La depreciación luminosa merece una revisión específica. El proyecto debe considerar la pérdida gradual de flujo, la suciedad acumulada y las condiciones ambientales. Diseñar solo para el primer día puede dejar zonas insuficientemente iluminadas antes de que termine el ciclo de mantenimiento previsto.
Luminarias LED: criterios de selección técnica
La especificación de luminarias para una gasolinera debe responder a condiciones de servicio reales. En la marquesina, el formato, la óptica, la estanqueidad y la facilidad de mantenimiento son decisivos. En viales y aparcamientos, cobran mayor relevancia la distribución fotométrica, la resistencia al impacto y el control de la emisión hacia zonas no deseadas.
Además de la eficacia, conviene exigir documentación fotométrica fiable, vida útil declarada, garantía, compatibilidad eléctrica y disponibilidad de repuestos o soporte técnico. La eficiencia no se mide únicamente en vatios consumidos: incluye horas de operación, estabilidad de la luz, costes de mantenimiento y continuidad del servicio.
Los sistemas de control pueden aportar ahorros adicionales, pero deben aplicarse con criterio. La regulación horaria es útil en áreas de menor tránsito durante la madrugada. Los sensores pueden funcionar en aparcamientos o zonas auxiliares, siempre que no generen encendidos tardíos ni reduzcan la sensación de seguridad. En la zona de repostaje, la iluminación debe mantener una respuesta inmediata y fiable durante todo el horario de operación.

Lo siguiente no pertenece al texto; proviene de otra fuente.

(* ===== verification/Map.v ===== *)
(** * Hash maps ([py/map.c], the [mp_map_t] half)

    A table slot holds a key ([MP_OBJ_NULL], the deletion mark [MP_OBJ_SENTINEL] or an object)
    and a value; lookups return the position of a slot, through which the caller writes
    the value.  The port is built without the lookup cache and without ordered dictionaries
    ([MICROPY_OPT_MAP_LOOKUP_CACHE] and [MICROPY_PY_COLLECTIONS_ORDEREDDICT] are 0), so an ordered map
    is a fixed table. *)

From S2P Require Import Prelude Malloc MpObj HashKeys.

Section Map.
Context {obj : Type} `{!EqDecision obj, !MpObjOps obj, !Allocator obj}.

Record mp_map_elem_t := mk_elem {
  key : slot_key obj;
  value : option obj          (* None is MP_OBJ_NULL *)
}.

Record mp_map_t := mk_map {
  all_keys_are_qstrs : bool;
  is_fixed : bool;
  is_ordered : bool;
  used : nat;
  alloc : nat;
  table : list mp_map_elem_t
}.

Definition null_elem : mp_map_elem_t := mk_elem KNull None.

Definition with_table (m : mp_map_t) (t : list mp_map_elem_t) : mp_map_t :=
  mk_map (all_keys_are_qstrs m) (is_fixed m) (is_ordered m) (used m) (alloc m) t.
Definition with_used (m : mp_map_t) (u : nat) : mp_map_t :=
  mk_map (all_keys_are_qstrs m) (is_fixed m) (is_ordered m) u (alloc m) (table m).

(** An element is two pointers. *)
Definition mp_map_init (n : nat) : outcome mp_map_t :=
  if (n =? 0)%nat then Ret (mk_map true false false 0 0 [])
  else
    let! table := m_new0_of null_elem 8 (Z.of_nat n) in
    Ret (mk_map true false false 0 n table).

Definition mp_map_init_fixed_table (n : nat) (t : list mp_map_elem_t) : mp_map_t :=
  mk_map true true true n n t.

Definition mp_map_deinit (m : mp_map_t) : mp_map_t :=
  mk_map (all_keys_are_qstrs m) (is_fixed m) (is_ordered m) 0 0 (if is_fixed m then table m else []).

Definition mp_map_clear (m : mp_map_t) : mp_map_t :=
  mk_map true false (is_ordered m) 0 0 [].

Definition mp_map_slot_is_filled (m : mp_map_t) (pos : nat) : outcome bool :=
  if (alloc m <=? pos)%nat then Undef else
  let! e := rd (table m) (Z.of_nat pos) in Ret (key_is_filled (key e)).

(** [slot->key == index || (!compare_only_ptrs && mp_obj_equal(slot->key, index))] *)
Definition key_matches (compare_only_ptrs : bool) (k index : obj) : bool :=
  bool_decide (k = index) || (negb compare_only_ptrs && mp_obj_equal k index).

(** A write of the key and of MP_OBJ_NULL in the slot [pos], for a new element. *)
Definition add_at (m : mp_map_t) (pos : nat) (index : obj) : outcome (mp_map_t * option nat) :=
  let! t := wr (table m) (Z.of_nat pos) (mk_elem (Key index) None) in
  Ret (mk_map (if mp_obj_is_qstr index then all_keys_are_qstrs m else false)
         (is_fixed m) (is_ordered m) (used m + 1) (alloc m) t, Some pos).

(** The linear search in an ordered table. *)
Fixpoint ordered_search (n pos : nat) (compare_only_ptrs : bool) (t : list mp_map_elem_t) (index : obj)
  : outcome (option nat) :=
  match n with
  | O => Ret None
  | S n =>
    let! elem := rd t (Z.of_nat pos) in
    match key elem with
    | Key k => if key_matches compare_only_ptrs k index then Ret (Some pos)
               else ordered_search n (S pos) compare_only_ptrs t index
    | _ => ordered_search n (S pos) compare_only_ptrs t index
    end
  end.

Section Lookup.
(** [mp_map_rehash], which calls back [mp_map_lookup]. *)
Variable rehash : mp_map_t -> outcome mp_map_t.

(** The [for (;;)] loop of [mp_map_lookup]. *)
Fixpoint map_probe (fuel : nat) (m : mp_map_t) (index : obj) (lookup_kind : Z) (hash : Z)
    (compare_only_ptrs : bool) (pos start_pos : nat) (avail_slot : option nat)
  : outcome (mp_map_t * option nat) :=
  match fuel with
  | O => OutOfFuel
  | S fuel =>
    let! slot := rd (table m) (Z.of_nat pos) in
    (* the code after the if/else chain *)
    let continue_with avail_slot :=
      let pos := ((pos + 1) mod alloc m)%nat in
      if (pos =? start_pos)%nat then
        if (lookup_kind =? MP_MAP_LOOKUP_ADD_IF_NOT_FOUND)%Z then
          match avail_slot with
          | Some a => add_at m a index
          | None =>
            let! m := rehash m in
            let pos := home (alloc m) hash in
            map_probe fuel m index lookup_kind hash compare_only_ptrs pos pos avail_slot
          end
        else Ret (m, None)
      else map_probe fuel m index lookup_kind hash compare_only_ptrs pos start_pos avail_slot in
    match key slot with
    | KNull =>
      if (lookup_kind =? MP_MAP_LOOKUP_ADD_IF_NOT_FOUND)%Z
      then add_at m (match avail_slot with Some a => a | None => pos end) index
      else Ret (m, None)
    | KSentinel => continue_with (match avail_slot with Some a => Some a | None => Some pos end)
    | Key k =>
      if key_matches compare_only_ptrs k index then
        if (lookup_kind =? MP_MAP_LOOKUP_REMOVE_IF_FOUND)%Z then
          let m := with_used m (used m - 1) in
          let! next := rd (table m) (Z.of_nat ((pos + 1) mod alloc m)%nat) in
          let k' := match key next with KNull => KNull | _ => KSentinel end in
          let! t := wr (table m) (Z.of_nat pos) (mk_elem k' (value slot)) in
          Ret (with_table m t, Some pos)
        else Ret (m, Some pos)
      else continue_with avail_slot
    end
  end.

Definition map_lookup_body (m : mp_map_t) (index : obj) (lookup_kind : Z) : outcome (mp_map_t * option nat) :=
  if is_fixed m && negb (lookup_kind =? MP_MAP_LOOKUP)%Z then Undef else
  let compare_only_ptrs := all_keys_are_qstrs m in
  if compare_only_ptrs && negb (mp_obj_is_qstr index) && negb (mp_obj_is_str index)
     && negb (lookup_kind =? MP_MAP_LOOKUP_ADD_IF_NOT_FOUND)%Z
  then Ret (m, None) else
  let compare_only_ptrs :=
    if compare_only_ptrs && negb (mp_obj_is_qstr index) && mp_obj_is_str index then false
    else compare_only_ptrs in
  if is_ordered m then
    let! o := ordered_search (used m) 0 compare_only_ptrs (table m) index in Ret (m, o)
  else
  let go (m : mp_map_t) :=
    let! hash := mp_hash index in
    let pos := home (alloc m) hash in
    map_probe (alloc m + get_hash_alloc_greater_or_equal_to (alloc m + 1) + 1)
      m index lookup_kind hash compare_only_ptrs pos pos None in
  if (alloc m =? 0)%nat then
    if (lookup_kind =? MP_MAP_LOOKUP_ADD_IF_NOT_FOUND)%Z then let! m := rehash m in go m
    else Ret (m, None)
  else go m.
End Lookup.

(** The loop of [mp_map_rehash] over the old table; [lookup] is [mp_map_lookup]. *)
Fixpoint reinsert (lookup : mp_map_t -> obj -> Z -> outcome (mp_map_t * option nat))
    (old_table : list mp_map_elem_t) (m : mp_map_t) : outcome mp_map_t :=
  match old_table with
  | [] => Ret m
  | e :: old_table =>
    match key e with
    | Key k =>
      let! '(m, slot) := lookup m k MP_MAP_LOOKUP_ADD_IF_NOT_FOUND in
      match slot with
      | None => Undef
      | Some pos =>
        let! s := rd (table m) (Z.of_nat pos) in
        let! t := wr (table m) (Z.of_nat pos) (mk_elem (key s) (value e)) in
        reinsert lookup old_table (with_table m t)
      end
    | _ => reinsert lookup old_table m
    end
  end.

Definition map_rehash_with lookup (m : mp_map_t) : outcome mp_map_t :=
  let new_alloc := get_hash_alloc_greater_or_equal_to (alloc m + 1) in
  let! new_table := m_new0_of null_elem 8 (Z.of_nat new_alloc) in
  reinsert lookup (take (alloc m) (table m)) (mk_map true (is_fixed m) (is_ordered m) 0 new_alloc new_table).

(** [mp_map_lookup] and [mp_map_rehash] call each other; [depth] bounds the nesting. *)
Fixpoint map_lookup_depth (depth : nat) (m : mp_map_t) (index : obj) (lookup_kind : Z)
  : outcome (mp_map_t * option nat) :=
  map_lookup_body
    (fun m =>
       match depth with
       | O => OutOfFuel
       | S depth => map_rehash_with (map_lookup_depth depth) m
       end)
    m index lookup_kind.

(** One nested rehash is all that ever happens: see [lookup_spec]. *)
Definition mp_map_lookup : mp_map_t -> obj -> Z -> outcome (mp_map_t * option nat) := map_lookup_depth 1.

Definition mp_map_rehash : mp_map_t -> outcome mp_map_t := map_rehash_with mp_map_lookup.

(** ** The association a table represents *)

Definition keys (t : list mp_map_elem_t) : list (slot_key obj) := key <$> t.

Fixpoint assoc (t : list mp_map_elem_t) (index : obj) : option (option obj) :=
  match t with
  | [] => None
  | e :: t =>
    match key e with
    | Key k => if mp_obj_equal k index then Some (value e) else assoc t index
    | _ => assoc t index
    end
  end.

Record map_wf (m : mp_map_t) : Prop := {
  mw_hash_table : is_fixed m = false /\ is_ordered m = false;
  mw_length : length (table m) = alloc m;
  mw_used : used m = filled (keys (table m));
  mw_keys : keys_wf (keys (table m));
  mw_qstrs : all_keys_are_qstrs m = true ->
    forall p k, keys (table m) !! p = Some (Key k) -> mp_obj_is_qstr k = true;
  mw_small : (Z.of_nat (alloc m) < 2 ^ 25)%Z
}.

(** The heap has no room for the table that [m] would grow to. *)
Definition cannot_grow (m : mp_map_t) : Prop := gives 8 (Z.of_nat (get_hash_alloc_greater_or_equal_to (alloc m + 1))) = false.

(** A lookup that has to grow the table, and cannot. *)
Definition lookup_fails (m : mp_map_t) (index : obj) (lookup_kind : Z) : Prop :=
  lookup_kind = MP_MAP_LOOKUP_ADD_IF_NOT_FOUND /\ assoc (table m) index = None /\ used m = alloc m /\ cannot_grow m.

(** What a lookup of [index] returns and leaves behind. *)
Definition lookup_post (m : mp_map_t) (index : obj) (lookup_kind : Z)
    (m' : mp_map_t) (slot : option nat) : Prop :=
  map_wf m' /\
  (forall k, mp_obj_equal k index = false -> assoc (table m') k = assoc (table m) k) /\
  match assoc (table m) index with
  | Some v =>
    exists p k, slot = Some p /\ table m !! p = Some (mk_elem (Key k) v) /\ mp_obj_equal k index = true /\
    if (lookup_kind =? MP_MAP_LOOKUP_REMOVE_IF_FOUND)%Z
    then assoc (table m') index = None /\ S (used m') = used m /\
         (exists d, table m' !! p = Some (mk_elem d v) /\ key_is_filled d = false)
    else m' = m
  | None =>
    if (lookup_kind =? MP_MAP_LOOKUP_ADD_IF_NOT_FOUND)%Z
    then exists p, slot = Some p /\ table m' !! p = Some (mk_elem (Key index) None) /\ used m' = S (used m)
    else m' = m /\ slot = None
  end.
End Map.
Arguments mp_map_elem_t : clear implicits.
Arguments mp_map_t : clear implicits.

Section Proofs.
Context {obj : Type} `{!EqDecision obj, !MpObjOps obj, !MpObjLaws obj}.
Implicit Types (m : mp_map_t obj) (t : list (mp_map_elem_t obj)) (index k : obj).

Lemma keys_lookup t p s : keys t !! p = Some s <-> exists v, t !! p = Some (mk_elem s v).
Proof.
  unfold keys. rewrite list_lookup_fmap_Some. split.
  - intros ([k v] & -> & H). by exists v.
  - intros (v & H). by exists (mk_elem s v).
Qed.

Lemma assoc_None t index : ~ has_key (keys t) index -> assoc t index = None.
Proof.
  induction t as [|[[| |k] v] t IH]; intros H; simpl; [done| | |].
  3: { destruct (mp_obj_equal k index) eqn:E.
       - destruct H. by exists 0%nat, k. 
       - apply IH. intros (p & k' & ? & ?). apply H. by exists (S p), k'. }
  all: apply IH; intros (p & k' & ? & ?); apply H; by exists (S p), k'.
Qed.

Lemma assoc_inv t index v : assoc t index = Some v ->
  exists p k, t !! p = Some (mk_elem (Key k) v) /\ mp_obj_equal k index = true.
Proof.
  induction t as [|[[| |k] v'] t IH]; simpl; intros H; [done| | |].
  3: { destruct (mp_obj_equal k index) eqn:E.
       - simplify_eq. by exists 0%nat, k.
       - destruct (IH H) as (p & k' & ? & ?). by exists (S p), k'. }
  all: destruct (IH H) as (p & k' & ? & ?); by exists (S p), k'.
Qed.

Lemma assoc_Some t index p k v : keys_wf (keys t) ->
  t !! p = Some (mk_elem (Key k) v) -> mp_obj_equal k index = true -> assoc t index = Some v.
Proof.
  intros Hwf Hp E. destruct (assoc t index) as [v'|] eqn:Ea.
  - destruct (assoc_inv _ _ _ Ea) as (q & k' & Hq & E'). assert (p = q) as ->; [|congruence].
    eapply (kw_uniq _ Hwf p q k k'); try (apply keys_lookup; eauto).
    eapply equal_trans; [done|]. by apply equal_sym.
  - exfalso. revert Ea. revert p Hp. clear Hwf. induction t as [|[s v'] t IH]; intros [|p] Hp Ea; simplify_eq/=.
    + by rewrite E in Ea.
    + destruct s as [| |k']; [by eapply IH..|]. destruct (mp_obj_equal k' index); [done|]. by eapply IH.
Qed.

Lemma assoc_ext t t' index : keys_wf (keys t) -> keys_wf (keys t') ->
  (forall p k v, mp_obj_equal k index = true ->
     t !! p = Some (mk_elem (Key k) v) -> exists p', t' !! p' = Some (mk_elem (Key k) v)) ->
  (forall p k v, mp_obj_equal k index = true ->
     t' !! p = Some (mk_elem (Key k) v) -> exists p', t !! p' = Some (mk_elem (Key k) v)) ->
  assoc t index = assoc t' index.
Proof.
  intros Hwf Hwf' H H'. destruct (assoc t index) as [v|] eqn:E.
  - destruct (assoc_inv _ _ _ E) as (p & k & Hp & Ek). destruct (H _ _ _ Ek Hp) as (p' & Hp').
    symmetry. by eapply assoc_Some.
  - destruct (assoc t' index) as [v|] eqn:E'; [|done].
    destruct (assoc_inv _ _ _ E') as (p & k & Hp & Ek). destruct (H' _ _ _ Ek Hp) as (p' & Hp').
    rewrite <- E. by eapply assoc_Some.
Qed.

Lemma keys_insert t p e : keys (<[p:=e]> t) = <[p:=key e]> (keys t).
Proof. apply list_fmap_insert. Qed.

Lemma keys_length t : length (keys t) = length t.
Proof. apply length_fmap. Qed.

(** Writing the value of a filled slot. *)
Lemma assoc_update t p k v v' index : keys_wf (keys t) -> t !! p = Some (mk_elem (Key k) v) ->
  keys (<[p:=mk_elem (Key k) v']> t) = keys t /\
  assoc (<[p:=mk_elem (Key k) v']> t) index = if mp_obj_equal k index then Some v' else assoc t index.
Proof.
  intros Hwf Hp. assert (Hk : keys (<[p:=mk_elem (Key k) v']> t) = keys t).
  { rewrite keys_insert. apply list_insert_id. apply keys_lookup. by exists v. }
  split; [done|]. destruct (mp_obj_equal k index) eqn:E.
  - eapply (assoc_Some _ _ p); [by rewrite Hk| |done]. apply list_lookup_insert_eq. by eapply lookup_lt_Some.
  - apply assoc_ext; [by rewrite Hk|done| |]; intros q kq vq Eq Hq.
    + exists q. apply list_lookup_insert_Some in Hq as [(<- & [= <- <-] & _)|[? ?]]; [congruence|done].
    + exists q. rewrite list_lookup_insert_ne; [done|]. intros <-. congruence.
Qed.
End Proofs.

Ejecución, mantenimiento y continuidad operativa
Una buena especificación pierde valor si la instalación se ejecuta sin coordinación. Antes de intervenir, deben revisarse circuitos existentes, cuadros eléctricos, protecciones, puesta a tierra, canalizaciones, alturas disponibles y accesos para mantenimiento. En reformas, también es necesario planificar fases de trabajo que minimicen la interrupción del servicio y mantengan seguros los itinerarios de clientes.
Tras la puesta en marcha, la medición en campo permite comprobar que el resultado responde al proyecto. Deben verificarse niveles, orientación de luminarias, posibles reflejos, funcionamiento de controles y uniformidad en las áreas críticas. Esta validación es especialmente relevante cuando la estación presenta geometrías complejas o mezcla equipos nuevos con infraestructura existente.
El mantenimiento preventivo debe incluir limpieza de ópticas, revisión de fijaciones, inspección de sellados y comprobación de protecciones eléctricas. Esperar a que una zona quede visiblemente oscura suele encarecer la corrección y afecta a la percepción del establecimiento.
Para promotores, operadores y contratistas, la decisión más segura es convertir la iluminación en una fase de ingeniería del proyecto, no en una compra final de equipos. Un estudio Dialux, luminarias LED especificadas para el entorno y una ejecución coordinada permiten que cada lux instalado tenga una función concreta: guiar, proteger y mantener la estación operativa noche tras noche.